Make Edlib faster for shorter sequences

Edlib is currently not as efficient for shorter sequences as it is for longer ones (especially queries). Shorter meaning <100, although I would have to do more tests to confirm the exact threshold.

Since there are many cases where users want to align short sequences (often from 75 to 150 in length), we should find a way to improve this!
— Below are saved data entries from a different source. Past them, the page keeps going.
Lemma counter_dict_present c w n default :
  NoDup (map fst c) -> In (w, n) c ->
  get (counter_dict c) w default = PInt (Z.of_nat n).
Proof.
  unfold counter_dict. cbn [get]. induction c as [|[k m] c IH]; [intros _ []|].
  cbn [map fst dict_get snd]. intros Hnd Hin. inversion Hnd as [|? ? Hk Hc]; subst.
  destruct Hin as [E|Hin].
  - inversion E; subst. now rewrite String.eqb_refl.
  - destruct (String.eqb k w) eqn:Ek.
    + apply String.eqb_eq in Ek. subst k. destruct Hk.
      apply in_map_iff. now exists (w, n).
    + now apply IH.
Qed.

Lemma counter_dict_absent c w default :
  ~ In w (map fst c) -> get (counter_dict c) w default = default.
Proof.
  unfold counter_dict. cbn [get]. induction c as [|[k m] c IH]; [reflexivity|].
  cbn [map fst dict_get snd In]. intros H.
  destruct (String.eqb k w) eqn:Ek.
  - apply String.eqb_eq in Ek. tauto.
  - apply IH. tauto.
Qed.

(** X14. With a text column, a table that has rows and a scorer that
    returns, the sentiment distribution of the eda stage counts the labels
    of the scores: one entry for each label that occurs, in the order of
    first occurrence, holding the number of its occurrences; looking up
    any label gives that number (none for a label that does not occur);
    and the counts add up to the number of scores. *)
Theorem sentiment_distribution_counts lib df model name scores :
  text_column df name -> rows df <> [] ->
  model (firstn 200 (text_values lib df name)) = Ok scores ->
  let labels := map _sentiment_label scores in
  exists eda c,
    perform_eda lib df model = Ok eda /\
    get eda "sentiment_distribution" PNone = counter_dict c /\
    counter_ok labels c /\
    (forall l, get (counter_dict c) l (PInt 0) = PInt (Z.of_nat (count_eq l labels))) /\
    Zsum (map (fun lc : string * nat => Z.of_nat (snd lc)) c) =
      Z.of_nat (List.length scores).
Proof.
  intros Hc Hrows Hm labels. pose proof (column_found_text df name Hc) as Hf.
  destruct Hc as [Hc _].
  pose proof (text_values_length lib df name Hc) as Hlen.
  unfold perform_eda. rewrite Hc, Hf.
  destruct (text_values lib df name) as [|t texts] eqn:Et.
  { destruct (rows df); [congruence | discriminate]. }
  rewrite Hm. cbn [bind]. fold labels.
  eexists. exists (Counter labels). split; [reflexivity|]. split; [reflexivity|].
  pose proof (Counter_ok labels) as Hok. split; [exact Hok|]. split.
  - intros l. destruct Hok as (Hnd & Hkeys & Hcount & _).
    destruct (in_dec string_dec l labels) as [Hin|Hout].
    + apply Hkeys, in_map_iff in Hin as ([l' n] & E & Hin). simpl in E. subst l'.
      rewrite Forall_forall in Hcount. pose proof (Hcount _ Hin) as En. simpl in En.
      rewrite <- En. now apply counter_dict_present.
    + rewrite counter_dict_absent by (now rewrite Hkeys).
      now rewrite (count_eq_absent l labels Hout).
  - rewrite Counter_total. unfold labels. now rewrite length_map.
Qed.

Lemma sentiment_distribution_counts_witness :
  exists eda c,
    perform_eda example_lib reviews (first_positive 2) = Ok eda /\
    get eda "sentiment_distribution" PNone = counter_dict c /\
    get (counter_dict c) "POSITIVE" (PInt 0) = PInt 2 /\
    get (counter_dict c) "NEUTRAL" (PInt 0) = PInt 0.
Proof.
  destruct (sentiment_distribution_counts example_lib reviews (first_positive 2) "review"
              [mkScore (Some "POSITIVE"); mkScore (Some "POSITIVE");
               mkScore (Some "NEGATIVE")])
    as (eda & c & H1 & H2 & _ & H3 & _).
  - split; [reflexivity | discriminate].
  - discriminate.
  - reflexivity.
  - exists eda, c. split; [exact H1|]. split; [exact H2|].
    split; [apply (H3 "POSITIVE") | apply (H3 "NEUTRAL")].
Defined.

(** ** The average text length *)

Lemma Zsum_bounds (l : list Z) m :
  Forall (fun x => (0 <= x <= m)%Z) l ->
  (0 <= Zsum l <= m * Z.of_nat (List.length l))%Z.
Proof.
  induction 1 as [|x l Hx _ IH]; [simpl; lia|].
  cbn [Zsum fold_right List.length]. fold (Zsum l). lia.
Qed.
The biggest reason for Edlib being slower for shorter sequences is certainly the nature of Myers's fast bit-vector algorithm, which is the central algorithm of Edlib. Myers's algorithm processes query in chunks of 64 elements, in parallel as if they were one element, achieving ideal speedup of 64x but in practice reduced for some factor of housekeeping. Of course, this means that for queries smaller than 64 big part of speedup is lost, and at some threshold it actually has opposite effect of housekeeping jobs making the algorithm slower than some simpler algorithms. Additionally, there are other housekeeping jobs (allocation/deallocation of memory, input preparation, preparation of internal structures) which are needed for Myers's algorithm but may be eating a large chunk of computation time for very short sequences. Finally there is transformation of sequences that is currently done, which may also be consuming significant amount of time for short sequences.

Ideas:

Add another algorithm to Edlib, which is specialized for shorter sequences. I have to yet explore which algorithm is the best fit for this. It should also be banded and work for all alignment methods. And be able to return alignment path. Then, have Edlib internally choose which algorithm to use based on sequence sizes. I feel like even just going with the simpler algorithm may be enough here, because it will have less housekeeping.
Do profiling on housekeeping jobs when aligning short sequences. When aligning short sequences, users often want to align many of them at once (to same target or different targets).
If impact of housekeeping jobs is high, consider how to do a batch processing of those short sequences (that means you would have users provide Edlib with all of them at once instead of calling align() on each pair) in such way that housekeeping jobs are shared (reusing allocated memory and structures?), therefore reducing total time spent on housekeeping.
Other idea is not to group queries in batches, but actually have a way to externalize needed memory so it is allocated only once and then shared among independent align() calls - in this case user would be aware of this (since we can't use C++ class that would hide that memory).
Currently I transform sequences. Do profiling, if that consumes significant amount of time than I should look for a way to avoid it.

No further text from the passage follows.